**EXERCISE DETAILS**
Each record must be printed again exactly as it appears.

────────────────────

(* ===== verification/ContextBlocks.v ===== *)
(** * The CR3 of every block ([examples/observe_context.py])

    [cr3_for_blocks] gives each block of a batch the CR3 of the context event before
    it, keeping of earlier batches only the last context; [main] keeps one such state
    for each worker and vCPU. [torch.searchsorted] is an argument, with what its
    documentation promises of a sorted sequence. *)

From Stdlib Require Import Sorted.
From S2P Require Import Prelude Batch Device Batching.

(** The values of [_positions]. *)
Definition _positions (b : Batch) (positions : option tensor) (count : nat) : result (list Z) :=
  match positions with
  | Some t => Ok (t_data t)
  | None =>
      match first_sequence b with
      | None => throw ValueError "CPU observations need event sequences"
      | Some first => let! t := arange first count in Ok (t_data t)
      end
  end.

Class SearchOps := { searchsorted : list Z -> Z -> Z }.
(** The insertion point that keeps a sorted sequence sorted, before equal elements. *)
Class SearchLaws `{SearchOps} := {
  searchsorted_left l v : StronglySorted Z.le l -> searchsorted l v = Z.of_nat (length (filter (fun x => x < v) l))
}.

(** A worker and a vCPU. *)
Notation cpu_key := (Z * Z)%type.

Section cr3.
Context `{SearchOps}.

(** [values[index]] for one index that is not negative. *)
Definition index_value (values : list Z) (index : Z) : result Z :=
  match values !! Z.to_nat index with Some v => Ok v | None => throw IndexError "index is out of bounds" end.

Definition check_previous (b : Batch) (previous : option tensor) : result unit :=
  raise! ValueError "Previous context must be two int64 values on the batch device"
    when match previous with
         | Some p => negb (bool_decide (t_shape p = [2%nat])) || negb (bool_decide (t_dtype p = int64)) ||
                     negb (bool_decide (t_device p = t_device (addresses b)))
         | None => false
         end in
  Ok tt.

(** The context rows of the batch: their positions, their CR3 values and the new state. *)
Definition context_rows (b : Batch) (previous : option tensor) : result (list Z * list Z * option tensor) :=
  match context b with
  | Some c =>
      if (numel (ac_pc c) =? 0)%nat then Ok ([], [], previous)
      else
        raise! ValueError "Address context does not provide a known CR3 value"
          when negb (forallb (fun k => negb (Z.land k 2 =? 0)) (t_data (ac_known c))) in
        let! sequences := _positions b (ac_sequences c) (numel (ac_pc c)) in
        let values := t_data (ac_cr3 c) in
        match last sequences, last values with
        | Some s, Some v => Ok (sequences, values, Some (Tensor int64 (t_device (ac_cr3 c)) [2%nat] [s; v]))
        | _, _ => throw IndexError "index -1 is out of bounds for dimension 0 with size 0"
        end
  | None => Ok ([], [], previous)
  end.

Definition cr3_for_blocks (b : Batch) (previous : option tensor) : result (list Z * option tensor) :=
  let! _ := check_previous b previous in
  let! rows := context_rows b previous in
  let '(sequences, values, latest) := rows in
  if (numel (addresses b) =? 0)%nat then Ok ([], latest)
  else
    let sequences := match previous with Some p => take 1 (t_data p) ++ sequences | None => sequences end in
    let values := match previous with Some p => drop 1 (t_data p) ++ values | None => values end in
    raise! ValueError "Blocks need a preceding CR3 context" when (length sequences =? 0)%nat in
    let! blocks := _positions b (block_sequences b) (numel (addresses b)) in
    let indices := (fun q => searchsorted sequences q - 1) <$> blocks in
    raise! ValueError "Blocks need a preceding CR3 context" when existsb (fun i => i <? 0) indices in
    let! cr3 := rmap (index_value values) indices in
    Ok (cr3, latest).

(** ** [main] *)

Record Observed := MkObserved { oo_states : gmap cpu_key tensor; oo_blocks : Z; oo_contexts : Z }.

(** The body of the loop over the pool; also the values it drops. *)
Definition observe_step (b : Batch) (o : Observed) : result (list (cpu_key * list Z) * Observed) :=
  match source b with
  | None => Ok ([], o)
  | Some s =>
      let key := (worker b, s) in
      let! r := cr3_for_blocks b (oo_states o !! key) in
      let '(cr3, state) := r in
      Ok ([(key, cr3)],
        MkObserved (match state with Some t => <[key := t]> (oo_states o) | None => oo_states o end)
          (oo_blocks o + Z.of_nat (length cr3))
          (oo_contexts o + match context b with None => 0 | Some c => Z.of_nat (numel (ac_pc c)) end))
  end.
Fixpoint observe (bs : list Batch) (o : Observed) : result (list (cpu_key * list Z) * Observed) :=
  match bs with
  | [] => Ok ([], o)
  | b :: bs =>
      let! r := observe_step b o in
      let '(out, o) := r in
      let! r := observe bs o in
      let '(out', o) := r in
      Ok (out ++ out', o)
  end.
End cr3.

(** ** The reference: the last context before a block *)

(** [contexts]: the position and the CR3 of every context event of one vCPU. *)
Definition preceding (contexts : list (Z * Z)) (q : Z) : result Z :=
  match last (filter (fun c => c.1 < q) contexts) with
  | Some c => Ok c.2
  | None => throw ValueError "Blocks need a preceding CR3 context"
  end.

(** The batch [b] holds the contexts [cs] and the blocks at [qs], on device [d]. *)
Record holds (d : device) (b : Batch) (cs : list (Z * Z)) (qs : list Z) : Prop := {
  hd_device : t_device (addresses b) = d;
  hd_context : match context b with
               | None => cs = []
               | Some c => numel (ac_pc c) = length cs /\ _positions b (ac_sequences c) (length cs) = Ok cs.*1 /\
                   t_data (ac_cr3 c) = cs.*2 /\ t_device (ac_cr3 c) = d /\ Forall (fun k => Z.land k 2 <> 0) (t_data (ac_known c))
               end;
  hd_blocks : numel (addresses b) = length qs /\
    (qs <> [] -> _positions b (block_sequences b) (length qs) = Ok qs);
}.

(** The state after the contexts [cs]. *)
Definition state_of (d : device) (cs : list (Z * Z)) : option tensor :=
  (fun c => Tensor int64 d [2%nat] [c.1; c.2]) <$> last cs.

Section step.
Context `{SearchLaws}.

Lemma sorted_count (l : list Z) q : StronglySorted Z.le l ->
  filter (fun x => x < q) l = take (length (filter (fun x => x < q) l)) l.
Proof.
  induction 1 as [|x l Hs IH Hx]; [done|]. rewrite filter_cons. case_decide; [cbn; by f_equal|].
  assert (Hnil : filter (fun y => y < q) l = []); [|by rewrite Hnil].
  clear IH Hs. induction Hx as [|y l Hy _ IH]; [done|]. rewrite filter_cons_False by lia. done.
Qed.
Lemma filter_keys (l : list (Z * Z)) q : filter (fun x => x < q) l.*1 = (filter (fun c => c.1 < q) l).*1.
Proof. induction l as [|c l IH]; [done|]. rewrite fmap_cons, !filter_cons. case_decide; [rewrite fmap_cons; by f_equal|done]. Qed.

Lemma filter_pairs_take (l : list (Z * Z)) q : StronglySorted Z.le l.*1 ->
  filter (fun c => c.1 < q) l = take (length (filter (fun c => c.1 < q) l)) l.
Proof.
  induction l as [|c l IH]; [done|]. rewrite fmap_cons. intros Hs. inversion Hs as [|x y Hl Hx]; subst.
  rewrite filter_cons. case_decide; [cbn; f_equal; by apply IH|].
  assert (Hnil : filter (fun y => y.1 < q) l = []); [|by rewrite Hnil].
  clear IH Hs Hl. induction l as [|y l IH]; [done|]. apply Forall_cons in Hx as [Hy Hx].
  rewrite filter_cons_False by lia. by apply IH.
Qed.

────────────────────

**ANSWER TO THIS TASK**
(* ===== verification/ContextBlocks.v ===== *)
(** * The CR3 of every block ([examples/observe_context.py])

    [cr3_for_blocks] gives each block of a batch the CR3 of the context event before
    it, keeping of earlier batches only the last context; [main] keeps one such state
    for each worker and vCPU. [torch.searchsorted] is an argument, with what its
    documentation promises of a sorted sequence. *)

From Stdlib Require Import Sorted.
From S2P Require Import Prelude Batch Device Batching.

(** The values of [_positions]. *)
Definition _positions (b : Batch) (positions : option tensor) (count : nat) : result (list Z) :=
  match positions with
  | Some t => Ok (t_data t)
  | None =>
      match first_sequence b with
      | None => throw ValueError "CPU observations need event sequences"
      | Some first => let! t := arange first count in Ok (t_data t)
      end
  end.

Class SearchOps := { searchsorted : list Z -> Z -> Z }.
(** The insertion point that keeps a sorted sequence sorted, before equal elements. *)
Class SearchLaws `{SearchOps} := {
  searchsorted_left l v : StronglySorted Z.le l -> searchsorted l v = Z.of_nat (length (filter (fun x => x < v) l))
}.

(** A worker and a vCPU. *)
Notation cpu_key := (Z * Z)%type.

Section cr3.
Context `{SearchOps}.

(** [values[index]] for one index that is not negative. *)
Definition index_value (values : list Z) (index : Z) : result Z :=
  match values !! Z.to_nat index with Some v => Ok v | None => throw IndexError "index is out of bounds" end.

Definition check_previous (b : Batch) (previous : option tensor) : result unit :=
  raise! ValueError "Previous context must be two int64 values on the batch device"
    when match previous with
         | Some p => negb (bool_decide (t_shape p = [2%nat])) || negb (bool_decide (t_dtype p = int64)) ||
                     negb (bool_decide (t_device p = t_device (addresses b)))
         | None => false
         end in
  Ok tt.

(** The context rows of the batch: their positions, their CR3 values and the new state. *)
Definition context_rows (b : Batch) (previous : option tensor) : result (list Z * list Z * option tensor) :=
  match context b with
  | Some c =>
      if (numel (ac_pc c) =? 0)%nat then Ok ([], [], previous)
      else
        raise! ValueError "Address context does not provide a known CR3 value"
          when negb (forallb (fun k => negb (Z.land k 2 =? 0)) (t_data (ac_known c))) in
        let! sequences := _positions b (ac_sequences c) (numel (ac_pc c)) in
        let values := t_data (ac_cr3 c) in
        match last sequences, last values with
        | Some s, Some v => Ok (sequences, values, Some (Tensor int64 (t_device (ac_cr3 c)) [2%nat] [s; v]))
        | _, _ => throw IndexError "index -1 is out of bounds for dimension 0 with size 0"
        end
  | None => Ok ([], [], previous)
  end.

Definition cr3_for_blocks (b : Batch) (previous : option tensor) : result (list Z * option tensor) :=
  let! _ := check_previous b previous in
  let! rows := context_rows b previous in
  let '(sequences, values, latest) := rows in
  if (numel (addresses b) =? 0)%nat then Ok ([], latest)
  else
    let sequences := match previous with Some p => take 1 (t_data p) ++ sequences | None => sequences end in
    let values := match previous with Some p => drop 1 (t_data p) ++ values | None => values end in
    raise! ValueError "Blocks need a preceding CR3 context" when (length sequences =? 0)%nat in
    let! blocks := _positions b (block_sequences b) (numel (addresses b)) in
    let indices := (fun q => searchsorted sequences q - 1) <$> blocks in
    raise! ValueError "Blocks need a preceding CR3 context" when existsb (fun i => i <? 0) indices in
    let! cr3 := rmap (index_value values) indices in
    Ok (cr3, latest).

(** ** [main] *)

Record Observed := MkObserved { oo_states : gmap cpu_key tensor; oo_blocks : Z; oo_contexts : Z }.

(** The body of the loop over the pool; also the values it drops. *)
Definition observe_step (b : Batch) (o : Observed) : result (list (cpu_key * list Z) * Observed) :=
  match source b with
  | None => Ok ([], o)
  | Some s =>
      let key := (worker b, s) in
      let! r := cr3_for_blocks b (oo_states o !! key) in
      let '(cr3, state) := r in
      Ok ([(key, cr3)],
        MkObserved (match state with Some t => <[key := t]> (oo_states o) | None => oo_states o end)
          (oo_blocks o + Z.of_nat (length cr3))
          (oo_contexts o + match context b with None => 0 | Some c => Z.of_nat (numel (ac_pc c)) end))
  end.
Fixpoint observe (bs : list Batch) (o : Observed) : result (list (cpu_key * list Z) * Observed) :=
  match bs with
  | [] => Ok ([], o)
  | b :: bs =>
      let! r := observe_step b o in
      let '(out, o) := r in
      let! r := observe bs o in
      let '(out', o) := r in
      Ok (out ++ out', o)
  end.
End cr3.

(** ** The reference: the last context before a block *)

(** [contexts]: the position and the CR3 of every context event of one vCPU. *)
Definition preceding (contexts : list (Z * Z)) (q : Z) : result Z :=
  match last (filter (fun c => c.1 < q) contexts) with
  | Some c => Ok c.2
  | None => throw ValueError "Blocks need a preceding CR3 context"
  end.

(** The batch [b] holds the contexts [cs] and the blocks at [qs], on device [d]. *)
Record holds (d : device) (b : Batch) (cs : list (Z * Z)) (qs : list Z) : Prop := {
  hd_device : t_device (addresses b) = d;
  hd_context : match context b with
               | None => cs = []
               | Some c => numel (ac_pc c) = length cs /\ _positions b (ac_sequences c) (length cs) = Ok cs.*1 /\
                   t_data (ac_cr3 c) = cs.*2 /\ t_device (ac_cr3 c) = d /\ Forall (fun k => Z.land k 2 <> 0) (t_data (ac_known c))
               end;
  hd_blocks : numel (addresses b) = length qs /\
    (qs <> [] -> _positions b (block_sequences b) (length qs) = Ok qs);
}.

(** The state after the contexts [cs]. *)
Definition state_of (d : device) (cs : list (Z * Z)) : option tensor :=
  (fun c => Tensor int64 d [2%nat] [c.1; c.2]) <$> last cs.

Section step.
Context `{SearchLaws}.

Lemma sorted_count (l : list Z) q : StronglySorted Z.le l ->
  filter (fun x => x < q) l = take (length (filter (fun x => x < q) l)) l.
Proof.
  induction 1 as [|x l Hs IH Hx]; [done|]. rewrite filter_cons. case_decide; [cbn; by f_equal|].
  assert (Hnil : filter (fun y => y < q) l = []); [|by rewrite Hnil].
  clear IH Hs. induction Hx as [|y l Hy _ IH]; [done|]. rewrite filter_cons_False by lia. done.
Qed.
Lemma filter_keys (l : list (Z * Z)) q : filter (fun x => x < q) l.*1 = (filter (fun c => c.1 < q) l).*1.
Proof. induction l as [|c l IH]; [done|]. rewrite fmap_cons, !filter_cons. case_decide; [rewrite fmap_cons; by f_equal|done]. Qed.

Lemma filter_pairs_take (l : list (Z * Z)) q : StronglySorted Z.le l.*1 ->
  filter (fun c => c.1 < q) l = take (length (filter (fun c => c.1 < q) l)) l.
Proof.
  induction l as [|c l IH]; [done|]. rewrite fmap_cons. intros Hs. inversion Hs as [|x y Hl Hx]; subst.
  rewrite filter_cons. case_decide; [cbn; f_equal; by apply IH|].
  assert (Hnil : filter (fun y => y.1 < q) l = []); [|by rewrite Hnil].
  clear IH Hs Hl. induction l as [|y l IH]; [done|]. apply Forall_cons in Hx as [Hy Hx].
  rewrite filter_cons_False by lia. by apply IH.
Qed.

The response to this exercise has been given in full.